> **WORK ORDER**:
In the data that follows, find each line containing "high" and copy it.

Dataset entries:

--------------------

(* ===== verification/ObjectLists.v ===== *)
(** * ObjectLists: where a task's object list and placement list are
    (src/crates/reims-vgpu-core/src/tasks/object_lists.rs)

    The two lists of a task, as offsets in the task and as addresses in the host, over the
    class [Host]: the task that makes a list's mapping, the references to mappings, and
    guest memory as the host's addresses show it. Two host addresses may show one byte
    of the guest's ([frame]), so a store through one mapping is seen through another. The
    lists' lock is released around every call into the task, and no other thread runs
    here in between; the public lock only guards the mapping of the lists. The error texts
    of the getters are values, the log lines are not modelled. *)

From S2P Require Import Prelude Num MemoryKinds TaskKinds GuestRecords GuestPtr.
From stdpp Require Import gmultiset relations.
Open Scope Z_scope.

Module ObjectLists.
Import TaskKinds GuestRecords.

Inductive ObjectListKind : Type :=
| Legacy (object_list_mapped : bool)
| MemoryMap.

Record ListRange := MkListRange { lr_offset : Z; lr_length : Z }.

(** One list; [Ref] is a counted reference to a mapping. *)
Record List (Ref : Type) := MkList {
  mapping : option Ref;
  address : Z;
  offset : Z;
  length : Z;
  mapped_length : Z;
}.
Arguments MkList {Ref}. Arguments mapping {Ref}. Arguments address {Ref}.
Arguments offset {Ref}. Arguments length {Ref}. Arguments mapped_length {Ref}.

(** The address a task answers for its memory, with the mapping that backs it. *)
Record MappedAddress (Ref : Type) := MkMapped { ma_address : Z; ma_mapping : option Ref }.
Arguments MkMapped {Ref}. Arguments ma_address {Ref}. Arguments ma_mapping {Ref}.
Definition unmapped {Ref} (address : Z) : MappedAddress Ref := MkMapped address None.

(** What the lists ask of their task and of the host. [P] is what the task raises, [D]
    how it ends the process. *)
Class Host (W Ref P D : Type) := {
  (** Whether the weak reference to the task upgrades. *)
  task_lives : W -> bool;
  new_virtual_mapping : Z -> Z -> bool -> W -> outcome (P * W) (Death D) (option Ref * W);
  mapped_address_for_offset : Z -> Z -> bool -> W ->
    outcome (P * W) (Death D) (MappedAddress Ref * W);
  (** The end of a raise that is taken here. *)
  land : P -> W -> W;
  virtual_address : Ref -> Z;
  (** Another reference to a mapping, and the drop of one: the last unmaps. *)
  retain : Ref -> W -> W;
  release : Ref -> W -> outcome Empty_set (Death D) W;
  (** The guest's memory, and the byte of it a host address shows. *)
  ram : W -> GuestPtr.memory;
  set_ram : GuestPtr.memory -> W -> W;
  frame : W -> Z -> Z;
  (** Whether this thread is an isolated task's that has ended. *)
  task_ended : W -> bool;
}.

Definition OBJECT_ENTRY_SIZE : Z := 12.
Definition OBJECT_PLACEMENT_SIZE : Z := 16.
(** The list fields of [APVTaskRoot2], as byte offsets of the packed record. *)
Definition ROOT_OBJECT_LIST_OFFSET : Z := 8.
Definition ROOT_OBJECT_LIST_LENGTH : Z := 16.
Definition ROOT_PLACEMENT_LIST_OFFSET : Z := 28.
Definition ROOT_PLACEMENT_LIST_LENGTH : Z := 36.

(** The getters' errors. *)
Inductive EntryError : Type :=
| OutOfRange (index count : Z)
| ObjectsNotMapped
| PlacementsNotMapped.

Section OneList.
Context {Ref : Type}.
Definition list_new : List Ref := MkList None 0 0 0 0.
Definition unmap (l : List Ref) : option Ref * List Ref :=
  (mapping l, MkList None 0 (offset l) (length l) (mapped_length l)).
Definition adopt (va : Ref -> Z) (m : option Ref) (l : List Ref)
    : option Ref * bool * List Ref :=
  match m with
  | Some r => (mapping l, true, MkList m (va r) (offset l) (length l) (mapped_length l))
  | None => (mapping l, false, MkList m (address l) (offset l) (length l) (mapped_length l))
  end.
Definition with_place (off len mapped_len : Z) (l : List Ref) : List Ref :=
  MkList (mapping l) (address l) off len mapped_len.
Definition with_mapping (m : option Ref) (a : Z) (l : List Ref) : List Ref :=
  MkList m a (offset l) (length l) (mapped_length l).
End OneList.

Section ObjectLists.
Context {W Ref P D : Type} `{HO : Host W Ref P D} {target : Target}.

(** The lists, and the world they are in. *)
Record State := MkState {
  objects : List Ref;
  object_count : Z;
  placements : List Ref;
  kind : ObjectListKind;
  world : W;
}.
Definition with_objects (l : List Ref) (s : State) : State :=
  MkState l (object_count s) (placements s) (kind s) (world s).
Definition with_count (n : Z) (s : State) : State :=
  MkState (objects s) n (placements s) (kind s) (world s).
Definition with_placements (l : List Ref) (s : State) : State :=
  MkState (objects s) (object_count s) l (kind s) (world s).
Definition with_kind (k : ObjectListKind) (s : State) : State :=
  MkState (objects s) (object_count s) (placements s) k (world s).
Definition with_world (w : W) (s : State) : State :=
  MkState (objects s) (object_count s) (placements s) (kind s) w.

Local Abbreviation M := (Run State Empty_set (Death D)).

(** Whether the lists' task was made with argument buffers, and its length. *)
Context (task_length : Z) (supports_argument_buffers : bool).

Definition new (k : ObjectListKind) (w : W) : State := MkState list_new 0 list_new k w.

Definition is_legacy (s : State) : bool :=
  match kind s with Legacy _ => true | MemoryMap => false end.
Definition object_list_mapped (s : State) : bool :=
  match kind s with
  | Legacy mapped => mapped
  | MemoryMap => negb (GuestPtr.is_null (address (objects s)))
  end.
Definition placement_list_mapped (s : State) : bool :=
  match kind s with
  | Legacy _ => false
  | MemoryMap => negb (GuestPtr.is_null (address (placements s)))
  end.

(** *** The world's calls *)

Definition retain_mapping (m : option Ref) : M unit :=
  match m with
  | Some r => modify (fun s => with_world (retain r (world s)) s)
  | None => mret tt
  end.
Definition drop_mapping (m : option Ref) : M unit :=
  match m with
  | Some r => fun s =>
      match release r (world s) with
      | Ret w => Ret (tt, with_world w s)
      | Raised e => match e with end
      | Died d => Died d
      end
  | None => mret tt
  end.

(** A call into the task, its raise a value. *)
Definition calling {A} (f : W -> outcome (P * W) (Death D) (A * W)) : M (P + A) := fun s =>
  match f (world s) with
  | Ret (a, w) => Ret (inr a, with_world w s)
  | Raised (p, w) => Ret (inl p, with_world w s)
  | Died d => Died d
  end.
(** A step of the lists alone. *)
Definition step_lists {A} (f : State -> A * State) : M A := fun s => Ret (f s).

(** Guest memory as the host's addresses show it, and [bs] stored from [a]. *)
Definition view (w : W) : GuestPtr.memory := fun a => ram w (frame w a).
Definition store (a : Z) (bs : list byte) (w : W) : W :=
  set_ram (Num.mem_write (fun i => frame w (a + i)) 0 bs (ram w)) w.

(** A sized store to guest memory. *)
Definition write_n (n : nat) (self off v : Z) (k : DeathKind) : M unit := fun s =>
  _ ← GuestPtr.stop_if_task_ended Stopped (task_ended (world s));
  a ← GuestPtr.check self off (Z.of_nat n) (Fatal k);
  Ret (tt, with_world (store a (le_bytes n v) (world s)) s).
(** A bulk store. *)
Definition write_bytes (self off : Z) (bytes : list byte) (k : DeathKind) : M unit := fun s =>
  _ ← GuestPtr.stop_if_task_ended Stopped (task_ended (world s));
  match bytes with
  | [] => Ret (tt, s)
  | _ =>
      a ← GuestPtr.check self off (Z.of_nat (List.length bytes)) (Fatal k);
      Ret (tt, with_world (store a bytes (world s)) s)
  end.
Definition write_u64 := write_n 8.
Definition write_u32 := write_n 4.
(** What a load answers, the state as it was. *)
Definition load {A} (f : GuestPtr.memory -> outcome Empty_set (Death D) A) : M A := fun s =>
  match f (view (world s)) with
  | Ret a => Ret (a, s)
  | Raised e => match e with end
  | Died d => Died d
  end.

(** *** Entries *)

Definition load_object_entry (entry : Z) : M ObjectEntry :=
  high ← load (fun m => GuestPtr.read_u32 m entry 8 (Fatal UnmappedEntry));
  low ← load (fun m => GuestPtr.read_u64 m entry 0 (Fatal UnmappedEntry));
  mret (MkObjectEntry (Num.low_u32 low) (Z.lor (shl64 high 32) (shr64 low 32))).

Definition list_mapped_length (end_ off : Z) : Z :=
  sub64 (Z.land (add64 end_ APV_PAGE_MASK) (not64 APV_PAGE_MASK)) off.

Definition get_object_entry (index : Z) : M (EntryError + ObjectEntry) :=
  mapped ← asks object_list_mapped;
  if mapped : bool then
    count ← asks object_count;
    if count <=? index then mret (inl (OutOfRange index count))
    else
      at_ ← asks (fun s => address (objects s));
      e ← load_object_entry (GuestPtr.offset at_ (mul64 index OBJECT_ENTRY_SIZE));
      mret (inr e)
  else mret (inl ObjectsNotMapped).

Definition get_placement_list_entry (index : Z) : M (EntryError + option Z) :=
  mapped ← asks placement_list_mapped;
  if mapped : bool then
    count ← asks object_count;
    if count <=? index then mret (inl (OutOfRange index count))
    else
      at_ ← asks (fun s => address (placements s));
      mret (inr (Some (GuestPtr.offset at_ (mul64 index OBJECT_PLACEMENT_SIZE))))
  else
    len ← asks (fun s => length (placements s));
    if supports_argument_buffers && negb (len =? 0) then mret (inl PlacementsNotMapped)
    else mret (inr None).

(** *** Mapping and copying *)

Definition land_raise (p : P) : M unit := modify (fun s => with_world (land p (world s)) s).
Definition new_mapping (legacy : bool) (off len : Z) (writable : bool) : M (option Ref) :=
  if legacy then mret None
  else
    lives ← asks (fun s => task_lives (world s));
    if lives : bool then
      r ← calling (new_virtual_mapping off len writable);
      match r with
      | inr m => mret m
      | inl p => _ ← land_raise p; mret None
      end
    else mret None.

Definition COPY_CHUNK : Z := APV_PAGE_SIZE.

(** [num::forward_copy] with the two closures of the copy: a chunk read, then written. *)
Fixpoint copy_chunks (fuel : nat) (dst src n size done : Z) : M unit :=
  match fuel with
  | O => mret tt
  | S fuel =>
      if done <? n then
        let len := Z.min (sub64 n done) size in
        bytes ← load (fun m => GuestPtr.copy_to m src done len (Fatal PlacementCopy));
        _ ← write_bytes dst done bytes PlacementCopy;
        copy_chunks fuel dst src n size (add64 done len)
      else mret tt
  end.

Definition copy_placement_list (dst src n : Z) : M unit :=
  let size := Z.min n COPY_CHUNK in
  if size =? 0 then mret tt else copy_chunks (Z.to_nat n) dst src n size 0.

(** The lock's unmap of the object list: what it released. *)
Definition take_object_list : M (option Ref) := step_lists (fun s =>
  match kind s with
  | Legacy _ => (None, with_kind (Legacy false) s)
  | MemoryMap => let '(released, l) := unmap (objects s) in (released, with_objects l s)
  end).
Definition take_placement_list : M (option Ref) := step_lists (fun s =>
  let '(released, l) := unmap (placements s) in (released, with_placements l s)).
Definition adopt_objects (m : option Ref) : M bool :=
  '(previous, mapped) ← step_lists (fun s =>
    let '(previous, mapped, l) := adopt virtual_address m (objects s) in
    (previous, mapped, with_objects l s));
  _ ← drop_mapping previous;
  mret mapped.
Definition adopt_placements (m : option Ref) : M bool :=
  '(previous, mapped) ← step_lists (fun s =>
    let '(previous, mapped, l) := adopt virtual_address m (placements s) in
    (previous, mapped, with_placements l s));
  _ ← drop_mapping previous;
  mret mapped.

(** *** Setting the lists *)

(** The task root's list fields, the placement list's where [both]. *)
Definition write_root (ol_off ol_len pl_off pl_len : Z) (both : bool) (root : Z) : M unit :=
  _ ← write_u64 root ROOT_OBJECT_LIST_OFFSET ol_off NullTaskRoot;
  _ ← write_u32 root ROOT_OBJECT_LIST_LENGTH ol_len NullTaskRoot;
  if both then
    _ ← write_u64 root ROOT_PLACEMENT_LIST_OFFSET pl_off NullTaskRoot;
    write_u32 root ROOT_PLACEMENT_LIST_LENGTH pl_len NullTaskRoot
  else mret tt.

(** The one test that refuses the lists: the members still hold the previous offsets. *)
Definition refused (ol_off ol_len pl_off pl_len required_pl_len : Z) (s : State) : bool :=
  let '(ol_end, ol_overflow) := overflowing_add64 ol_off ol_len in
  let '(pl_end, pl_overflow) := overflowing_add64 pl_off pl_len in
  ol_overflow || pl_overflow || (task_length <=? ol_end) || (task_length <=? pl_end) ||
  negb (Z.land (offset (objects s)) APV_PAGE_MASK =? 0) ||
  negb (Z.land (offset (placements s)) APV_PAGE_MASK =? 0) ||
  (negb (pl_off =? 0) && (pl_len <? required_pl_len)).

Definition refuse (root : Z) (old_pl_mapping : option Ref) : M bool :=
  _ ← modify (fun s => with_placements (with_place 0 0 (mapped_length (placements s)) (placements s)) s);
  _ ← modify (fun s => with_objects (with_place 0 0 (mapped_length (objects s)) (objects s)) s);
  _ ← modify (with_count 0);
  released ← take_placement_list;
  _ ← drop_mapping released;
  _ ← write_root 0 0 0 0 supports_argument_buffers root;
  _ ← drop_mapping old_pl_mapping;
  mret false.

--------------------

> **ANSWER TO THIS PROBLEM**:
  high ← load (fun m => GuestPtr.read_u32 m entry 8 (Fatal UnmappedEntry));
  mret (MkObjectEntry (Num.low_u32 low) (Z.lor (shl64 high 32) (shr64 low 32))).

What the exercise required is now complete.